### Task brief
Go to the line containing "merge_sort index_le (map_to_list" in the records below and print it and every following line exactly, on through the line containing "assert (∀ l, NoDup", then stop.

### Data for this task
════════════════

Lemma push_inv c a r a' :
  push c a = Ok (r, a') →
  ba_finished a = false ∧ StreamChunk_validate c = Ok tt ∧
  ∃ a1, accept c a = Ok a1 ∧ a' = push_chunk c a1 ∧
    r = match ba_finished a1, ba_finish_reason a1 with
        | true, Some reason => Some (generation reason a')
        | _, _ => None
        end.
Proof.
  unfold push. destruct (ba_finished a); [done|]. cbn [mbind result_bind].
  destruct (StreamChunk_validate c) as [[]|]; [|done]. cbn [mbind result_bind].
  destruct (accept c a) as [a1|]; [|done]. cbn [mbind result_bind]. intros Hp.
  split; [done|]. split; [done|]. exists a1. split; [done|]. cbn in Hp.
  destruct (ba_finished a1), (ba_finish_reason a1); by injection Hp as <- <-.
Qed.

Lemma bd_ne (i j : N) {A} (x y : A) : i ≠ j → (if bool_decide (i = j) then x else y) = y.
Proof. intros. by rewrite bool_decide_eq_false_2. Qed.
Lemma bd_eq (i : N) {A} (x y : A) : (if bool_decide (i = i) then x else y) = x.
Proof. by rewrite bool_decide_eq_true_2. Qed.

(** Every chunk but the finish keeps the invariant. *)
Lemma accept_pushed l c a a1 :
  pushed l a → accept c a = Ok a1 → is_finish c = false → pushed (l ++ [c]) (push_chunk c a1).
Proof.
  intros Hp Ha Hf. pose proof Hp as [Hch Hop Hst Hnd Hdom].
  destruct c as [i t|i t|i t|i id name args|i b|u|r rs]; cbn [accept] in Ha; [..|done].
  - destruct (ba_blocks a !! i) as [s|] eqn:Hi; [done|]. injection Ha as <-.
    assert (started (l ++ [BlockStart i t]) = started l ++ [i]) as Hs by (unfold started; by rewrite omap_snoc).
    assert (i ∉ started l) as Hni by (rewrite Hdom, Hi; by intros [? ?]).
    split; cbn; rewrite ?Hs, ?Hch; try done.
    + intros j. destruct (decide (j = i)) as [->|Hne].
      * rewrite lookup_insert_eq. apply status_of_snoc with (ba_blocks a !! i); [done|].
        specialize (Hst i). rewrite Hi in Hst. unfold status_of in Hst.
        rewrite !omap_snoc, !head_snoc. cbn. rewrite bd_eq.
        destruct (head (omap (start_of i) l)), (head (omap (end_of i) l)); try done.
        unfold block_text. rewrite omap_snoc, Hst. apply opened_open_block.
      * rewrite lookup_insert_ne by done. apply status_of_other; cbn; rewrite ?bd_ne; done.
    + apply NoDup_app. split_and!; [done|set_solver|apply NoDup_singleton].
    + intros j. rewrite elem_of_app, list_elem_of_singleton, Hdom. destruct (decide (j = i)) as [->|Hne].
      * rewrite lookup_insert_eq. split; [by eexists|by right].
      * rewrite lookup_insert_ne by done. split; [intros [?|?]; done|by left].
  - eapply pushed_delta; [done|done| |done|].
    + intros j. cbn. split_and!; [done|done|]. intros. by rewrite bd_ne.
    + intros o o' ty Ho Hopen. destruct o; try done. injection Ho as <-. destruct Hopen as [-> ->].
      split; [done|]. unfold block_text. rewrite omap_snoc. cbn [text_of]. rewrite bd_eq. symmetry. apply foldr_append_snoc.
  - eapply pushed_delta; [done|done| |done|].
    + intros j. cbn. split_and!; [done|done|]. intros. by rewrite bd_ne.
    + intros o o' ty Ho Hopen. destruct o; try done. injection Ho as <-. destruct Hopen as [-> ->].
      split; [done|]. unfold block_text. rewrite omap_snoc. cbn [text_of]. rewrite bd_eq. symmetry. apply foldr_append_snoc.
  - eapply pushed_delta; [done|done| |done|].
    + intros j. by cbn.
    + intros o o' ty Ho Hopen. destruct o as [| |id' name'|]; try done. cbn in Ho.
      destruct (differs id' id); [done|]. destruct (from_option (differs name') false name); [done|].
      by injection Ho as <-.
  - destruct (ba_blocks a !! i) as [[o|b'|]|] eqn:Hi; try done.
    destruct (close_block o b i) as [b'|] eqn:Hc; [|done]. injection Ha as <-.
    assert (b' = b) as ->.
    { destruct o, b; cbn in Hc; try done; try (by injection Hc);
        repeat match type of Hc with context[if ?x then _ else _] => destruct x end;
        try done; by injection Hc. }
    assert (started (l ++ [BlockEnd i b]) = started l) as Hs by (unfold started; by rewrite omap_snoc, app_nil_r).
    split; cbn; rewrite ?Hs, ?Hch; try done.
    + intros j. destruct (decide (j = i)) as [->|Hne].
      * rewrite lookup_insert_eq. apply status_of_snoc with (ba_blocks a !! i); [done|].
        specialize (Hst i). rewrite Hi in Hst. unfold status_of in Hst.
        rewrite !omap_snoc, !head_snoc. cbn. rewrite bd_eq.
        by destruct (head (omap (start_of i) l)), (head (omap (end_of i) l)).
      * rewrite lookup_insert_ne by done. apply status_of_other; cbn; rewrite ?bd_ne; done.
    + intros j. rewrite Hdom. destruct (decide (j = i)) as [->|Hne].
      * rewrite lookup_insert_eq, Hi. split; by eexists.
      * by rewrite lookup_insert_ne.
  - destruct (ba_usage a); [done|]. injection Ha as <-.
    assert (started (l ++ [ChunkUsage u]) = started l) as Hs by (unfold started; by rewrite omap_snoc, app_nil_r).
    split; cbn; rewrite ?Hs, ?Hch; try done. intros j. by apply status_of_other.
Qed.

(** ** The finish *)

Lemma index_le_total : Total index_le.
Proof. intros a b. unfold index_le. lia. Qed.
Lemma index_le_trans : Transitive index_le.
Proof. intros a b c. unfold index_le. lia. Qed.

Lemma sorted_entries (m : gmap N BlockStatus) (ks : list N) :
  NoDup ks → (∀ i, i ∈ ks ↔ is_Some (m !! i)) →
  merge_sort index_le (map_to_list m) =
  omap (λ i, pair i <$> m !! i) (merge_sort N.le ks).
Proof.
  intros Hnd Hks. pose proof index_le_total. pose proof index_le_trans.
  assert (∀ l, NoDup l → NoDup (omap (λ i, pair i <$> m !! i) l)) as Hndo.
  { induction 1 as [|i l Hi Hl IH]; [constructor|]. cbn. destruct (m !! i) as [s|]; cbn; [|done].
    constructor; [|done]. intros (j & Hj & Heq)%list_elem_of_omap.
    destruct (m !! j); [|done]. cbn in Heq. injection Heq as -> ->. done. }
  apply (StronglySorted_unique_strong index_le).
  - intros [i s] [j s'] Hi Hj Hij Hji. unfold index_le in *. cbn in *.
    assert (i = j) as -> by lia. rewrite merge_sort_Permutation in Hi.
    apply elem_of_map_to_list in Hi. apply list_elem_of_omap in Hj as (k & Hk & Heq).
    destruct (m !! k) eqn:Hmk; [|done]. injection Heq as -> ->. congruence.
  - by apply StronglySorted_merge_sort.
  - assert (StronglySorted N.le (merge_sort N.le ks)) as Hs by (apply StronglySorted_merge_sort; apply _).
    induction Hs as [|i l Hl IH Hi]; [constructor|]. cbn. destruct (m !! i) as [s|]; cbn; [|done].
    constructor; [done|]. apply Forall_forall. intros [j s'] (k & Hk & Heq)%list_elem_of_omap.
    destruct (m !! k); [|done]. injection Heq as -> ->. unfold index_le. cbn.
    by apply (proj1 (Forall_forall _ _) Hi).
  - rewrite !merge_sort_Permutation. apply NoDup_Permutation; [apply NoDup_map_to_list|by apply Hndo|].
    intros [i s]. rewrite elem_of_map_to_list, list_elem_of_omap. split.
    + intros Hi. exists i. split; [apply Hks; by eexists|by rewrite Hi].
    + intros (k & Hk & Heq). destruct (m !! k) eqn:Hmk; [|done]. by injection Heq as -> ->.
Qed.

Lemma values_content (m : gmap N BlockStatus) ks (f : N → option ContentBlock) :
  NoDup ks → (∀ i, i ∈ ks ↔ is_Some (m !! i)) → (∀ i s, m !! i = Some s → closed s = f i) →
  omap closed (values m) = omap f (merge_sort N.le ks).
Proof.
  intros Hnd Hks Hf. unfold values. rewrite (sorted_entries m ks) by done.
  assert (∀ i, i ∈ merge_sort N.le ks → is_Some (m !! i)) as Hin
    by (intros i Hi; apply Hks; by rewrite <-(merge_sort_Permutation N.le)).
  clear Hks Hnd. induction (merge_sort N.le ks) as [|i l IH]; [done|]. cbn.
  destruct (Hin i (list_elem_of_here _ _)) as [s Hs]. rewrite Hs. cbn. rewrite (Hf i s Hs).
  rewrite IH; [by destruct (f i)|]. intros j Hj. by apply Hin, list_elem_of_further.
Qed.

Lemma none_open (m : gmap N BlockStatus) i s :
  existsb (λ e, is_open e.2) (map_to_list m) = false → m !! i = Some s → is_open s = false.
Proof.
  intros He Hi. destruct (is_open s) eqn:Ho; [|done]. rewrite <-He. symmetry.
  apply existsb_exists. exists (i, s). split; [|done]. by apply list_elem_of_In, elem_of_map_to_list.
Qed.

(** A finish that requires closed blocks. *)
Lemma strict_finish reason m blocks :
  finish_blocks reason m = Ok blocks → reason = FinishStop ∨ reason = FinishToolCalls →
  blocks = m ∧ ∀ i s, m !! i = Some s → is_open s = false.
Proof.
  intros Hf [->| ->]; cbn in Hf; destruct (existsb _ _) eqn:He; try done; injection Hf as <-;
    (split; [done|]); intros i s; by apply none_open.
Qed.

════════════════

### Task answer
  merge_sort index_le (map_to_list m) =
  omap (λ i, pair i <$> m !! i) (merge_sort N.le ks).
Proof.
  intros Hnd Hks. pose proof index_le_total. pose proof index_le_trans.
  assert (∀ l, NoDup l → NoDup (omap (λ i, pair i <$> m !! i) l)) as Hndo.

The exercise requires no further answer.